Last night, on the train home, I jotted down a list of T-Mobile values on the back of a receipt.
(Sorry Evernote, I still love you.)
These values are my out-take from the brand’s recent flash-mob style ads; the ones that immediately preceded the latest offering.
And, based on that kind of list, I can see how the script for the Royal Wedding film could have been briefed, written, sold, bought and made.
On the face of it, it’s on brief, on brand and it moves the campaign on, keeping the surprise and originality factor up and avoiding any “tired formula” accusations.
And I should say that, on the face of it, it’s actually a bloody good ad. Given the subject matter I don’t want to like it. But I do.
It leaves me with a smile on my face.
The casting is great. They paid a great deal of attention to the lookalikes.
And, in a strange way, it’s credible. I kind of believe the unfettered brotherly vibe between the two princes.
(And I can imagine that their mother would be clapping along in her grave at the thought of this two-fingers-to-the-po-faced-royal-establishment style of wedding. “If only” she’d be thinking.)
And yet, at the same time, it doesn’t quite feel all that it was cracked up to be.
That’s partly because the brand went to great lengths to crack it up.
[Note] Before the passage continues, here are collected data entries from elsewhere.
(** [./Foo.svelte] and its virtual spelling in one batch. *)
Lemma same_key_same_outcome_witness :
  ["./Foo.svelte"; "./Foo.d.svelte.ts"] !! 0%nat = Some "./Foo.svelte"
  ∧ ["./Foo.svelte"; "./Foo.d.svelte.ts"] !! 1%nat = Some "./Foo.d.svelte.ts"
  ∧ storedKey "./Foo.svelte" "/proj/a.ts" = storedKey "./Foo.d.svelte.ts" "/proj/a.ts"
  ∧ (Loader.resolveModuleNames packageHost ["./Foo.svelte"; "./Foo.d.svelte.ts"]
       "/proj/a.ts" Loader.init).1 !! 0%nat
    = (Loader.resolveModuleNames packageHost ["./Foo.svelte"; "./Foo.d.svelte.ts"]
         "/proj/a.ts" Loader.init).1 !! 1%nat.
Proof.
  assert (storedKey "./Foo.svelte" "/proj/a.ts"
          = storedKey "./Foo.d.svelte.ts" "/proj/a.ts") as Hkey
    by (vm_compute; reflexivity).
  split_and!; [reflexivity|reflexivity|exact Hkey|].
  exact (same_key_same_outcome packageHost ["./Foo.svelte"; "./Foo.d.svelte.ts"]
           "/proj/a.ts" Loader.init 0 1 "./Foo.svelte" "./Foo.d.svelte.ts"
           eq_refl eq_refl Hkey).
Defined.

(** Deleting a file nothing was resolved to. *)
Lemma delete_unknown_path_keeps_cache_witness :
  (∀ key m,
     cache (moduleCache
              (run [ResolveModuleNames packageHost ["Widget"] "/proj/a.ts"] Loader.init))
       !! key = Some (Some m) →
     canon (resolvedFileName m) ≠ canon "/proj/other.ts")
  ∧ Cache.get "Widget" "/proj/a.ts"
      (moduleCache
         (Loader.deleteFromModuleCache "/proj/other.ts"
            (run [ResolveModuleNames packageHost ["Widget"] "/proj/a.ts"] Loader.init)))
    = Cache.get "Widget" "/proj/a.ts"
        (moduleCache
           (run [ResolveModuleNames packageHost ["Widget"] "/proj/a.ts"] Loader.init))
  ∧ Loader.mightHaveInvalidatedResolutions "/proj/a.ts"
      (Loader.deleteFromModuleCache "/proj/other.ts"
         (run [ResolveModuleNames packageHost ["Widget"] "/proj/a.ts"] Loader.init))
    = Loader.mightHaveInvalidatedResolutions "/proj/a.ts"
        (run [ResolveModuleNames packageHost ["Widget"] "/proj/a.ts"] Loader.init).
Proof.
  assert (∀ key m,
     cache (moduleCache
              (run [ResolveModuleNames packageHost ["Widget"] "/proj/a.ts"] Loader.init))
       !! key = Some (Some m) →
     canon (resolvedFileName m) ≠ canon "/proj/other.ts") as Hnone.
  { assert (cache (moduleCache
              (run [ResolveModuleNames packageHost ["Widget"] "/proj/a.ts"] Loader.init))
            = <["/proj/a.ts:::Widget" :=
                  Some (moduleAt "/proj/node_modules/Widget/index.d.ts")]> ∅)
      as -> by (vm_compute; reflexivity).
    intros key m Hk. apply lookup_insert_Some in Hk as [[_ [= <-]]|[_ Hk]].
    - vm_compute. discriminate.
    - by rewrite lookup_empty in Hk. }
  destruct (delete_unknown_path_keeps_cache _ "/proj/other.ts" Hnone)
    as (_&_&_&_&Hmight&_&Hget).
  split_and!; [exact Hnone|exact (Hget "Widget" "/proj/a.ts")
              |exact (Hmight "/proj/a.ts")].
Defined.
It released a teaser/trailer that on its own racked up over 400,000 views on YouTube.
But, for my money, it’s mainly because they’ve slightly misinterpreted or misunderstood some of their own values.
And the above trailer only serves to underline this in my view.
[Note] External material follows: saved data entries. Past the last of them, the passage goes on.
(** C9 fails on the code. The console prompt drops the empty line and the
    line of blanks: nothing is logged and the planner is not called. The
    hotkey prompt hands both to [handle_user_text], which logs them and
    calls the planner; and the voice listener, which drops the empty
    transcript, hands over a transcript of blanks once the wake word was
    heard. *)
Theorem hotkey_forwards_blank_text :
  let run_cli := cli_loop (E := unit) None (returning "ok") no_repr in
  let run_hotkey := on_hotkey (E := unit) None (returning "ok") no_repr in
  let run_voice := voice_run (E := unit) None (returning "ok") no_repr in
  let planned (w : world unit) (s : string) := In (Plan_request s) (out w) in
  (logs (snd (run_cli [""; "   "] (world0 [] []))) = []
   /\ forall s, ~ planned (snd (run_cli [""; "   "] (world0 [] []))) s)
  /\ (logs (snd (run_hotkey (Some "") (world0 [] []))) = [utterance ""]
      /\ planned (snd (run_hotkey (Some "") (world0 [] []))) "")
  /\ (logs (snd (run_hotkey (Some "   ") (world0 [] []))) = [utterance "   "]
      /\ planned (snd (run_hotkey (Some "   ") (world0 [] []))) "   ")
  /\ (logs (snd (run_voice "hey atlas" ["hey atlas"; ""] (world0 [] []))) = []
      /\ logs (snd (run_voice "hey atlas" ["hey atlas"; "   "] (world0 [] [])))
         = [utterance "   "]).
Proof.
  cbv zeta. split; [split|split; [split|split; split]].
  - vm_compute. reflexivity.
  - intros s H. vm_compute in H. intuition discriminate.
  - vm_compute. reflexivity.
  - vm_compute. tauto.
  - vm_compute. reflexivity.
  - vm_compute. tauto.
  - vm_compute. reflexivity.
  - vm_compute. reflexivity.
Qed.

(** * Further properties of the scheduler and of the reminder store *)

Section SchedulerExtras.
Context {E : Type}.

(** X1. What a tick sends out is the announcements of due reminders, in the
    order of the rows and one per reminder: of all the due reminders when
    the tick runs to its end, of those among the first rows when an
    exception ends it. The tick writes nothing to the log and leaves the
    providers alone. *)
Theorem tick_announces_due_reminders (now : fields) (w : world E) :
  logs (fst (tick now w)) = logs w
  /\ ext (fst (tick now w)) = ext w
  /\ exists k,
      out (fst (tick now w))
      = out w ++ announcements now (firstn k (reminders w))
      /\ (snd (tick now w) = None -> firstn k (reminders w) = reminders w).
Proof.
  rewrite tick_unfold.
  destruct (statement_frame w) as (_ & Hl & Ho & Hx).
  destruct (statement w) as [[e|[]] w0]; cbn [fst snd] in *.
  - repeat split; try assumption. exists 0%nat. cbn.
    rewrite app_nil_r. split; [assumption|discriminate].
  - destruct (for_each_out now (reminders w) w0) as (Hl1 & Hx1 & k & Ho1 & Hk).
    destruct (for_each (process_reminder now) (reminders w) w0)
      as [[e|[]] w1]; cbn [fst snd] in *.
    + split; [congruence|]. split; [congruence|].
      exists k. split; [congruence|discriminate].
    + split; [congruence|]. split; [congruence|].
      exists k. split; [congruence|]. intros _. now apply Hk.
Qed.

(** X2. Every row of the table after a tick, however the tick ends, is a row
    of the table before it, untouched or with a due time written with
    minute precision: the scheduler adds no reminder and changes no id, text
    or rule. *)
Theorem tick_rows_come_from_before (now : fields) (w : world E) (x : reminder) :
  In x (reminders (fst (tick now w))) ->
  exists r, In r (reminders w) /\ rescheduled r x.
Proof.
  revert x.
  apply (tick_invariant
           (fun t => forall x, In x t ->
                               exists r, In r (reminders w) /\ rescheduled r x)).
  - intros y w' _ H x Hx.
    destruct (process_reminder_step now y w') as [Hs|_ Hs|dt n _ _ Ha Hs];
      rewrite Hs in Hx.
    + now apply H.
    + apply filter_In in Hx. now apply H.
    + apply in_map_iff in Hx. destruct Hx as (x0 & <- & Hx0).
      destruct (H x0 Hx0) as (r & Hr & Hres). exists r. split; [assumption|].
      unfold set_due. destruct (rid x0 =? rid y); [|assumption].
      right. exists n. split; [exact (add_valid _ _ _ Ha)|].
      destruct Hres as [->|(m & _ & ->)]; reflexivity.
  - intros x Hx. exists x. split; [assumption|now left].
Qed.

Lemma process_waiting (now : fields) (r : reminder) (w : world E) :
  waits now r = true -> process_reminder now r w = (inr tt, w).
Proof.
  unfold waits, is_due, is_aware.
  destruct (parse_due r) as [[dt|dt off]|] eqn:Hp; cbn.
  - destruct (ge now dt) eqn:Hge; [discriminate|].
    intros _. now apply (process_not_due now dt).
  - discriminate.
  - intros _. now apply process_unparsable.
Qed.

Lemma for_each_waiting (now : fields) (rows : list reminder) (w : world E) :
  forallb (waits now) rows = true ->
  for_each (process_reminder now) rows w = (inr tt, w).
Proof.
  induction rows as [|r rows IH]; [reflexivity|]. cbn [forallb].
  intros H. apply andb_prop in H. destruct H as [Hr Hrows].
  now rewrite for_each_cons, process_waiting, IH.
Qed.

(** X3. A tick in which no reminder is due, and no due time carries a UTC
    offset, is the SELECT alone: the table, the log, the output and the
    providers are as they were. With an empty table this holds for the whole
    loop, however long it runs. *)
Theorem idle_tick_changes_nothing (now : fields) (w : world E) :
  (forallb (waits now) (reminders w) = true ->
   reminders (fst (tick now w)) = reminders w
   /\ logs (fst (tick now w)) = logs w
   /\ out (fst (tick now w)) = out w
   /\ ext (fst (tick now w)) = ext w
   /\ (faults w = [] -> tick now w = (w, None)))
  /\ (reminders w = [] ->
      forall clock,
        reminders (scheduler_loop clock w) = []
        /\ logs (scheduler_loop clock w) = logs w
        /\ out (scheduler_loop clock w) = out w
        /\ ext (scheduler_loop clock w) = ext w).
Proof.
  assert (Hidle : forall v : world E,
             forallb (waits now) (reminders v) = true ->
             reminders (fst (tick now v)) = reminders v
             /\ logs (fst (tick now v)) = logs v
             /\ out (fst (tick now v)) = out v
             /\ ext (fst (tick now v)) = ext v
             /\ (faults v = [] -> tick now v = (v, None))).
  { intros v Hw. rewrite tick_unfold.
    destruct (statement_frame v) as (Hr & Hl & Ho & Hx).
    assert (Hs : faults v = [] -> statement v = (inr tt, v))
      by (unfold statement; now intros ->).
    destruct (statement v) as [[e|[]] w0]; cbn [fst snd] in *.
    - repeat split; try assumption. intros Hf. now specialize (Hs Hf).
    - rewrite for_each_waiting by assumption. cbn [fst snd].
      repeat split; try assumption. intros Hf. specialize (Hs Hf).
      now injection Hs as ->. }
  split; [apply Hidle|]. clear Hidle.
  intros Hempty clock. revert w Hempty.
  induction clock as [|t clock IH]; intros w Hempty.
  - cbn [scheduler_loop]. now rewrite Hempty.
  - cbn [scheduler_loop].
    assert (Ht : reminders (fst (tick t w)) = reminders w
                 /\ logs (fst (tick t w)) = logs w
                 /\ out (fst (tick t w)) = out w
                 /\ ext (fst (tick t w)) = ext w).
    { rewrite tick_unfold.
      destruct (statement_frame w) as (Hr & Hl & Ho & Hx).
      destruct (statement w) as [[e|[]] w0]; cbn [fst snd] in *;
        [repeat split; assumption|].
      rewrite Hempty. cbn. repeat split; congruence. }
    destruct Ht as (Hr & Hl & Ho & Hx).
    destruct (IH (fst (tick t w))) as (Hr' & Hl' & Ho' & Hx').
    + now rewrite Hr.
    + repeat split; congruence.
Qed.

(** *** A due time with a UTC offset *)

Lemma table_step_keeps_tail (y r : reminder) (post t t' : list reminder) :
  table_step y t t' -> ~ In (rid y) (map rid (r :: post)) ->
  (exists a, t = a ++ r :: post) -> exists a, t' = a ++ r :: post.
Proof.
  intros Hstep Hy (a & ->).
  assert (Hkeep : filter (keep_other (rid y)) (r :: post) = r :: post)
    by now apply filter_keep_others.
  assert (Hset : forall due, map (set_due due (rid y)) (r :: post) = r :: post)
    by (intros due; now apply map_set_due_others).
  destruct Hstep as [->| _ -> | dt n _ _ _ ->].
  - now exists a.
  - exists (filter (keep_other (rid y)) a). now rewrite filter_app, Hkeep.
  - exists (map (set_due (isoformat_minutes n) (rid y)) a).
    now rewrite map_app, Hset.
Qed.
(** * harvest-link-chain / ml-service: crop price prediction service

    A shallow embedding of the Python sources under [ml-service/]:
    the feature engineering, the trainer/selector and the prediction
    function of [train_perfect_ai_model.py], the split of
    [train_enhanced_model.py], and the request handlers of [app/main.py],
    [app/main_simple.py] and [app/main_perfect.py].

    Conventions of the embedding.
    - Python floats are exact rationals ([Q]); [round(x, 2)] is rounding
      of [100 * x] to the nearest integer, ties to even.  Binary
      representation error, [inf] and [NaN] are outside the model; a
      pandas [NaN] that stands for a missing cell is [None].
    - A Python [dict] literal used as a lookup table is a [gmap]; a dict
      whose iteration order matters is an association list.
    - Code that may raise returns [exn + A]; handlers that touch the
      SQLite connection thread the connection state explicitly.
    - scikit-learn, pandas and joblib are outside the repository: their
      entry points are parameters of the sections that use them. *)

From Stdlib Require Import ZArith QArith Qround Qabs Lqa Lia List Permutation.
From stdpp Require Import base option list strings gmap.

Local Open Scope Z_scope.
Local Open Scope string_scope.

(** ** Exceptions *)

Inductive exn : Type :=
| ValueError (msg : string)
| ZeroDivisionError (msg : string)
| KeyError (key : string)
| FileNotFoundError (path : string)
| HTTPException (status_code : Z) (detail : string).
(** The decimal digits of a non-negative integer, most significant first;
    [fuel] bounds the number of digits produced. *)
Fixpoint digits_msd (fuel : nat) (n : Z) : str :=
  match fuel with
  | O => []
  | S f =>
      if n <? 10 then [digit_char n]
      else digits_msd f (n / 10) ++ [digit_char (n mod 10)]
  end.

(** [str(n)] for [0 <= n]: a number has no more decimal digits than bits. *)
Definition decimal (n : Z) : str := digits_msd (S (Z.to_nat (Z.log2 n))) n.

(** [f"{s:>{width}}"]: right-justify in a field of [width], filling with
    blanks, which is what the format specification [{width}d] does. *)
Definition rjust (width : nat) (s : str) : str :=
  repeat " "%char (width - length s) ++ s.

(** ** Encoding: src/virtual_spheres.py *)

(** [format_coord(n, width=6, sign=True)] *)
Definition format_coord (n : Z) (width : nat) (sign : bool) : str :=
  let s := rjust width (decimal (Z.abs n)) in
  if sign then (if 0 <=? n then "+"%char else "-"%char) :: s else s.

(** [_num(n, width=6, sign=True)] of src/improved_fake_data.py and
    src/sim_runner.py, on the integers its callers pass ([int(n)] is [n]). *)
Definition _num (n : Z) (width : nat) (sign : bool) : str :=
  let s := rjust width (decimal (Z.abs n)) in
  if sign then (if 0 <=? n then "+"%char else "-"%char) :: s else s.

(** The envelope built from the chunks, the last line of
    [generate_tx_response], [make_fake_tx_string] and
    [make_dynamic_tx_string]. *)
Definition tx_envelope (chunks : list str) : str :=
  lit "TXRESP|OK|" ++ join (lit "|") chunks ++ lit "|END".

(** [for x, y, z in positions: coords.extend([x, y, z])] *)
Definition flatten_positions (positions : list (Z * Z * Z)) : list Z :=
  flat_map (fun '(x, y, z) => [x; y; z]) positions.

(** The body of [generate_tx_response] after the positions were read. *)
Definition tx_response_of (positions : list (Z * Z * Z)) : str :=
  let coords := flatten_positions positions in
  let chunks := map (fun c => format_coord c 6 true) coords in
  tx_envelope chunks.

(** ** Decoding: the reader script (src/unnamed/part_000) *)

(** [c in "+-"] for a one-character string [c]. *)
Definition in_sign (c : ascii) : bool :=
  (Ascii.eqb c "+" || Ascii.eqb c "-")%bool.

(** [str_coord[:5] + "." + str_coord[5:]] *)
Definition insert_point (str_coord : str) : str :=
  firstn 5 str_coord ++ lit "." ++ skipn 5 str_coord.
First there was Liverpool Street.
Then there was Trafalgar Square.
True, the Royal Wedding ad has scale and amibition – the brand has single-handedly hijacked the run-up to a huge global event via a film that was launched online only and that, at the time of writing has amassed a huge amount of PR coverage (39.4 million Google search results) and over 5 million views.
But it’s not the same kind of scale and ambition.
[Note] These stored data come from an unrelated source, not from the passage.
(** *** Samples for the pages *)

Definition sample_engine_message : Exn -> string := fun _ => "TypeError".

(** The parser of the browser on three fragments. *)
Definition sample_URLSearchParams (text : string) : list (string * string) :=
  if String.eqb text "access_token=A1&refresh_token=R1"
  then [("access_token", "A1"); ("refresh_token", "R1")]
  else if String.eqb text "error_description=Link%2Bhas+expired&access_token=A1&refresh_token=R1"
  then [("error_description", "Link+has expired"); ("access_token", "A1");
        ("refresh_token", "R1")]
  else [].

Definition sample_texts : list (list nat) := [[72; 105]; [79; 75; 33]]%nat.

Definition sample_account : AuthPage.State :=
  {| AuthPage.isLogin := false; AuthPage.email := "ann@example.com";
     AuthPage.password := "secret"; AuthPage.username := "ann";
     AuthPage.firstName := "Ann"; AuthPage.lastName := "Lee";
     AuthPage.error := Some "old error"; AuthPage.message := None;
     AuthPage.forgotPassword := false |}.

Definition sample_reset (typed again : string) (access refresh : option string)
  : ResetPasswordPage.State :=
  {| ResetPasswordPage.accessToken := access; ResetPasswordPage.refreshToken := refresh;
     ResetPasswordPage.password := typed; ResetPasswordPage.confirmPassword := again;
     ResetPasswordPage.error := None; ResetPasswordPage.message := None;
     ResetPasswordPage.isVerifying := false |}.

(** ** The guard, case by case *)

Lemma absent_spec token : absent token <-> token = None \/ token = Some EmptyString.
Proof.
  unfold absent. destruct token as [[|c s]|]; cbn; split; intros H;
    try tauto; try (by right); try (by left); destruct H; congruence.
Qed.

Lemma present_spec token : present token <-> exists c s, token = Some (String c s).
Proof.
  unfold present. destruct token as [[|c s]|]; cbn; split; intros H; try done.
  - by destruct H as (? & ? & ?).
  - eauto.
  - by destruct H as (? & ? & ?).
Qed.

Lemma present_not_absent token : present token -> ~ absent token.
Proof. unfold present, absent. congruence. Qed.

Lemma accessToken_of_lookup request :
  accessToken_of request = req_cookies request !! "access_token".
Proof.
  unfold accessToken_of, req_cookies_get.
  by destruct (req_cookies request !! "access_token").
Qed.

Lemma refreshToken_of_lookup request :
  refreshToken_of request = req_cookies request !! "refresh_token".
Proof.
  unfold refreshToken_of, req_cookies_get.
  by destruct (req_cookies request !! "refresh_token").
Qed.

Lemma loginUrl_of_eq request :
  loginUrl_of request =
    {| origin := origin (url request); pathname := "/auth";
       searchParams := [("next", pathname (nextUrl request))];
       hash := EmptyString |}.
Proof. reflexivity. Qed.

Lemma without_credentials_absent request :
  absent (accessToken_of (without_credentials request))
  /\ absent (refreshToken_of (without_credentials request)).
Proof.
  rewrite accessToken_of_lookup, refreshToken_of_lookup. cbn.
  rewrite lookup_delete_ne by done. by rewrite !lookup_delete_eq.
Qed.

(** ** Writing a string literal and reading it back *)

Lemma append_cons c s t : String c s +:+ t = String c (s +:+ t).
Proof. reflexivity. Qed.

Lemma append_assoc (a b c : string) : (a +:+ b) +:+ c = a +:+ (b +:+ c).
Proof.
  induction a as [|x a IH]; [reflexivity |].
  rewrite !append_cons. by rewrite IH.
Qed.

Lemma JSON_read_quote_char c rest :
  JSON_read_char (JSON_quote_char c +:+ rest) = Some (c, rest).
Proof. destruct c as [[] [] [] [] [] [] [] []]; reflexivity. Qed.

Lemma JSON_quote_char_head c rest :
  exists d tail, JSON_quote_char c +:+ rest = String d tail
                 /\ (N_of_ascii d =? 34)%N = false.
Proof.
  destruct c as [[] [] [] [] [] [] [] []]; do 2 eexists;
    (split; [reflexivity | reflexivity]).
Qed.

Lemma JSON_quote_char_length c rest :
  (String.length rest < String.length (JSON_quote_char c +:+ rest))%nat.
Proof.
  destruct c as [[] [] [] [] [] [] [] []];
    lazy -[String.length lt]; cbn [String.length]; lia.
Qed.

Lemma JSON_escape_length s rest :
  (String.length s <= String.length (JSON_escape s +:+ rest))%nat.
Proof.
  induction s as [|c s IH]; [cbn; lia |].
  change (JSON_escape (String c s)) with (JSON_quote_char c +:+ JSON_escape s).
  rewrite append_assoc.
  pose proof (JSON_quote_char_length c (JSON_escape s +:+ rest)).
  cbn [String.length]. lia.
Qed.

Lemma JSON_read_escape s : forall fuel rest,
  (String.length s < fuel)%nat ->
  JSON_read_chars fuel (JSON_escape s +:+ String quote rest) = Some (s, rest).
Proof.
  induction s as [|c s IH]; intros fuel rest Hfuel.
  - destruct fuel as [|fuel]; [cbn in Hfuel; lia | reflexivity].
  - change (JSON_escape (String c s)) with (JSON_quote_char c +:+ JSON_escape s).
    rewrite append_assoc.
    destruct (JSON_quote_char_head c (JSON_escape s +:+ String quote rest))
      as (d & tail & Hhead & Hquote).
    destruct fuel as [|fuel]; [cbn in Hfuel; lia |].
    cbn [JSON_read_chars]. rewrite Hhead, Hquote, <- Hhead.
    rewrite JSON_read_quote_char, IH; [done |].
    cbn in Hfuel. lia.
Qed.

Lemma JSON_read_quote s rest :
  JSON_read_string (JSON_quote s +:+ rest) = Some (s, rest).
Proof.
  unfold JSON_quote.
  change (String quote (JSON_escape s +:+ String quote EmptyString) +:+ rest)
    with (String quote ((JSON_escape s +:+ String quote EmptyString) +:+ rest)).
  rewrite append_assoc.
  change (String quote EmptyString +:+ rest) with (String quote rest).
  unfold JSON_read_string.
  change (N_of_ascii quote =? 34)%N with true. cbn iota.
  apply JSON_read_escape.
  pose proof (JSON_escape_length s (String quote rest)).
  cbn [String.length]. lia.
Qed.

Lemma JSON_stringify_member k v :
  JSON_stringify [(k, Some v)]
    = String "{" (JSON_quote k +:+ String ":" (JSON_quote v +:+ "}")).
Proof.
  change (JSON_stringify [(k, Some v)])
    with (String "{" ((JSON_quote k +:+ String ":" (JSON_quote v)) +:+ "}")).
  rewrite append_assoc, append_cons. reflexivity.
Qed.

(** The object [JSON.stringify] writes for one string member reads back as
    that member. *)
Lemma JSON_read_stringify k v :
  JSON_read_member (JSON_stringify [(k, Some v)]) = Some (k, v).
Proof.
  rewrite JSON_stringify_member. unfold JSON_read_member.
  rewrite JSON_read_quote. by rewrite JSON_read_quote.
Qed.

Section GuardFacts.

Context {Net : Type}.
Variable transport : FetchRequest -> Net -> FetchOutcome * Net.
Variable env : gmap string string.

Lemma middleware_present request w :
  present (accessToken_of request) ->
  middleware transport env request w = (Normal NextResponse_next, w).
Proof.
  unfold present, accessToken_of, middleware. intros ->. reflexivity.
Qed.

Lemma middleware_no_credentials request w :
  absent (accessToken_of request) -> absent (refreshToken_of request) ->
  middleware transport env request w
    = (Normal (NextResponse_redirect (loginUrl_of request)), w).
Proof.
  unfold absent, accessToken_of, refreshToken_of, middleware.
  intros -> ->. reflexivity.
Qed.

Lemma middleware_renewal request w :
  absent (accessToken_of request) -> present (refreshToken_of request) ->
  middleware transport env request w =
    let rq := renewal_request env (refreshToken_of request) in
    let w1 := {| net := (transport rq (net w)).2; trace := trace w ++ [Fetched rq] |} in
    match renewal_of (transport rq (net w)).1 with
    | Renewed v =>
        (Normal {| disposition := PassThrough;
                   res_cookies := {[ "access_token" := access_cookie v ]} |}, w1)
    | Failed e =>
        (Normal (NextResponse_redirect (loginUrl_of request)),
         emit (ConsoleError "Token refresh failed:" e) w1)
    end.
Proof.
  unfold absent, present, accessToken_of, refreshToken_of, middleware.
  intros -> ->. cbn beta iota delta [negb].
  unfold try_catch, mbind, Js_bind, fetch, renewal_of.
  destruct (transport _ (net w)) as [[r | reason] n']; cbn [fst snd]; [|reflexivity].
  unfold json. destruct (json_result r) as [data|]; [|reflexivity].
  cbn. destruct (ok r); cbn.
  - unfold lift. destruct (get_property data "access_token") as [v | e]; [| reflexivity].
    unfold res_cookies_set. cbn [value access_cookie].
    destruct (encodeURIComponent_throws v); reflexivity.
  - unfold lift. destruct (get_property data "detail"); reflexivity.
Qed.

(** Nothing thrown escapes the guard: it always hands a response back. *)
Lemma middleware_returns request w :
  exists response w', middleware transport env request w = (Normal response, w').
Proof.
  destruct (truthy (accessToken_of request)) eqn:Ha.
  - rewrite middleware_present by done. eauto.
  - destruct (truthy (refreshToken_of request)) eqn:Hr.
    + rewrite middleware_renewal by done. cbn zeta.
      destruct (renewal_of _); eauto.
    + rewrite middleware_no_credentials by done. eauto.
Qed.

Lemma renewal_of_fails outcome :
  renewal_fails outcome -> exists e, renewal_of outcome = Failed e.
Proof.
  intros [r Hok | reason | r Hbody]; cbn.
  - rewrite Hok. destruct (json_result r) as [data|]; [|eauto].
    destruct (get_property data "detail"); eauto.
  - eauto.
  - rewrite Hbody. eauto.
Qed.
Liverpool, Trafalgar Square, Heathrow.
Big, public, wide-open spaces.
Big, public, wide-open spaces that are difficult to hijack.
Whilst the Royal Wedding ad is ambitious, the degree of practical, logistical difficulty associated with making it happen is much lower than we are used to for this campaign. And I think this matters.
Moreover these wide-open spaces were shot with wide framing to accommodate the large number of people that were participating.
There is no wide framing in the Royal Wedding ad.
This makes it feel slightly cheap (production budget dictated by the fact that it is “only” an online film rather than a TV ad?).
But it also makes it feel very different and, for me, off brand.
There are far fewer people involved.
And those few people feel like they are acting rather than participating.
The ad has a kind of spontaneity and joie de vivre. But it’s rehearsed spontaneity and joy. And as a result the ad lacks the genuine, collaborative, anarchic vibe of its predecessors.
The Wikipedia definition of flash mob rules includes the word “sudden”.
There was a sudden-ness to the previous T-Mobile ads that is missing from the Royal Wedding execution. And I think that sense of the sudden is a big part of T-Mobile’s vibe.
(I should have added “sudden” to my scribbled list of values.)
Campaign vibes are precious, fragile and important.
So my overall verdict is that it’s a bloody good (one-off) ad, but I’m not so sure that it’s a bloody good addition to the T-Mobile campaign.